Madame de Sitarte ne se tenait plus de joie. Son confinement n’avait été que de pure forme. Son Ethérée Altitude lui avait confié une mission qui seyait à ravir à ses multiples talents : elle œuvrait désormais au sein d’une brigade, laquelle avait pour mission de traquer les faqueniouses et d’organiser ce que Madame de Sitarte appelait « la bonne information ».

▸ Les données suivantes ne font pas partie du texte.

(** ** Chunks with a reference of their own *)

(** The first [len] bytes of a chunk. *)
Definition cut (c : pa_memchunk) (len : Z) : pa_memchunk := mk_chunk (mc_memblock c) (mc_index c) len.

Lemma cut_in st c len : chunk_in st c -> 0 < len <= mc_length c -> chunk_in st (cut c len).
Proof. intros (id & ? & ? & ? & ? & ?) ?. exists id. simpl. split_and!; done || lia. Qed.

Lemma cut_bytes st c len : 0 <= len <= mc_length c -> chunk_bytes st (cut c len) = take (Z.to_nat len) (chunk_bytes st c).
Proof.
  intros Hl. unfold chunk_bytes, cut. simpl. destruct (mc_memblock c); [|by rewrite take_nil].
  unfold sub_list. rewrite take_take. f_equal. lia.
Qed.

Lemma chunk_in_length st c : chunk_in st c -> length (chunk_bytes st c) = Z.to_nat (mc_length c).
Proof. intros (id & Em & ? & ? & ? & ?). unfold chunk_bytes. rewrite Em. by rewrite sub_list_length by lia. Qed.

(** From [st] to [st'] a reference to the chunk [c] with bytes [bs] was made, and
    nothing else. *)
Record produced (st : store) (bs : list cell) (c : pa_memchunk) (st' : store) : Prop := {
  pd_store : store_ok st';
  pd_keeps : keeps st st';
  pd_chunk : chunk_in st' c;
  pd_bytes : chunk_bytes st' c = bs;
  pd_refs j : refs st' j = refs st j + chunk_refs c j
}.

Lemma ref_produced st c id : store_ok st -> chunk_in st c -> mc_memblock c = Some id ->
  exists st', pa_memblock_ref id st = Ok st' /\ produced st (chunk_bytes st c) c st'.
Proof.
  intros Hok Hc Em. destruct Hc as (id' & E' & Hr & Hc). rewrite Em in E'. simplify_eq.
  destruct (pa_memblock_ref_spec st id' Hok Hr) as (st' & E & Hok' & K & R). exists st'. split; [done|].
  destruct (chunk_in_keeps st st' c K) as [Hin Hb]; [by exists id'| |].
  { intros i Ei. rewrite Em in Ei. simplify_eq. rewrite R. pose proof (delta_nonneg i 1 i). lia. }
  split; try done. intros j. rewrite R. unfold chunk_refs. by rewrite Em.
Qed.

(** ** Volumes *)

Section volume.
Context (do_volume : pa_sample_spec -> pa_cvolume -> list cell -> list cell).
Context (Hlen : forall spec v l, length (do_volume spec v l) = length l).

(** The routine works on the data of the block in place. *)
Lemma volume_in_place st c id b spec v : store_ok st -> spec_ok spec -> mc_memblock c = Some id -> chunk_in st c ->
  st_blocks st !! id = Some b -> mc_length c mod frame_size spec = 0 -> silent st id = false ->
  pa_cvolume_is_norm v = false -> pa_cvolume_is_muted v = false ->
  exists d, splice (mc_index c) (do_volume spec v (chunk_bytes st c)) (mb_data b) = Some d /\
    pa_volume_memchunk do_volume c spec v st = Ok (set_block id (with_data d b) st).
Proof.
  intros [Hwf Hq] Hs Em Hc Hb Hm Hsil Hn Hmu. pose proof (chunk_in_length _ _ Hc) as Hl.
  destruct Hc as (id' & E' & Hr & Hi & Hl0 & Hbd). rewrite Em in E'. simplify_eq.
  unfold bytes in Hbd. rewrite Hb in Hbd. simpl in Hbd.
  assert (chunk_bytes st c = sub_list (mc_index c) (mc_length c) (mb_data b)) as Ec.
  { unfold chunk_bytes. rewrite Em. unfold bytes. by rewrite Hb. }
  destruct (splice_some (mc_index c) (do_volume spec v (chunk_bytes st c)) (mb_data b)) as [d Hd];
    [done|rewrite Hlen, Hl; lia|]. exists d. split; [done|].
  unfold pa_volume_memchunk. rewrite (spec_valid _ Hs). simpl. rewrite (pa_frame_aligned_ok _ Hs). simpl.
  rewrite (proj2 (Z.eqb_eq _ _) Hm). simpl. rewrite Em. simpl.
  rewrite is_silence_ok by done. simpl. rewrite Hsil, Hn, Hmu.
  rewrite (acquire_rest st id' b) by done. simpl. rewrite read_data_ok by lia. simpl. rewrite <- Ec.
  rewrite (write_busy st id' b Hb _ _ _ d Hd). simpl.
  destruct (write_ok st id' b Hwf Hb _ _ d (conj Hwf Hq) Hd) as [[Hwf' Hq'] _].
  apply (release_rest _ _ (with_data d b)); try done. simpl. by rewrite lookup_insert_eq.
Qed.

End volume.

(** [op] replaces the bytes of a chunk that is not marked as silence by [f] of
    them, in place. *)
Definition in_place (spec : pa_sample_spec) (f : list cell -> list cell) (op : pa_memchunk -> store -> outcome store) : Prop :=
  forall st c id b, store_ok st -> mc_memblock c = Some id -> chunk_in st c -> st_blocks st !! id = Some b ->
    mc_length c mod frame_size spec = 0 -> silent st id = false ->
    exists d, splice (mc_index c) (f (chunk_bytes st c)) (mb_data b) = Some d /\ op c st = Ok (set_block id (with_data d b) st).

Dans le royaume de Grande-Bretagne, alors que son Premier Chambellan avait du être emporté à l’hôpital pour y être soigné de la grippe pangoline, la vieille Queen Elizabeth, drapée dans une robe vert printemps,et emperlée comme une châsse, s’adressa à son peuple. Elle gratifia ses sujets d’une tendre allocution. Cette souveraine, qui avait connu enfant la guerre, la vraie,et le terrible Blitz de Londres, n’employa nulle rhétorique guerrière, contrairement à Notre Martial Freluquet. Elle eut simplement ces mots : « Les beaux jours vont revenir, à nouveau nous serons avec notre famille, nos amis » qui firent se sentir aux Riens et aux Riennes, pour la première fois de leur vie, l’envie d’être des Angliches. Avec la grippe pangoline, tout pouvait arriver.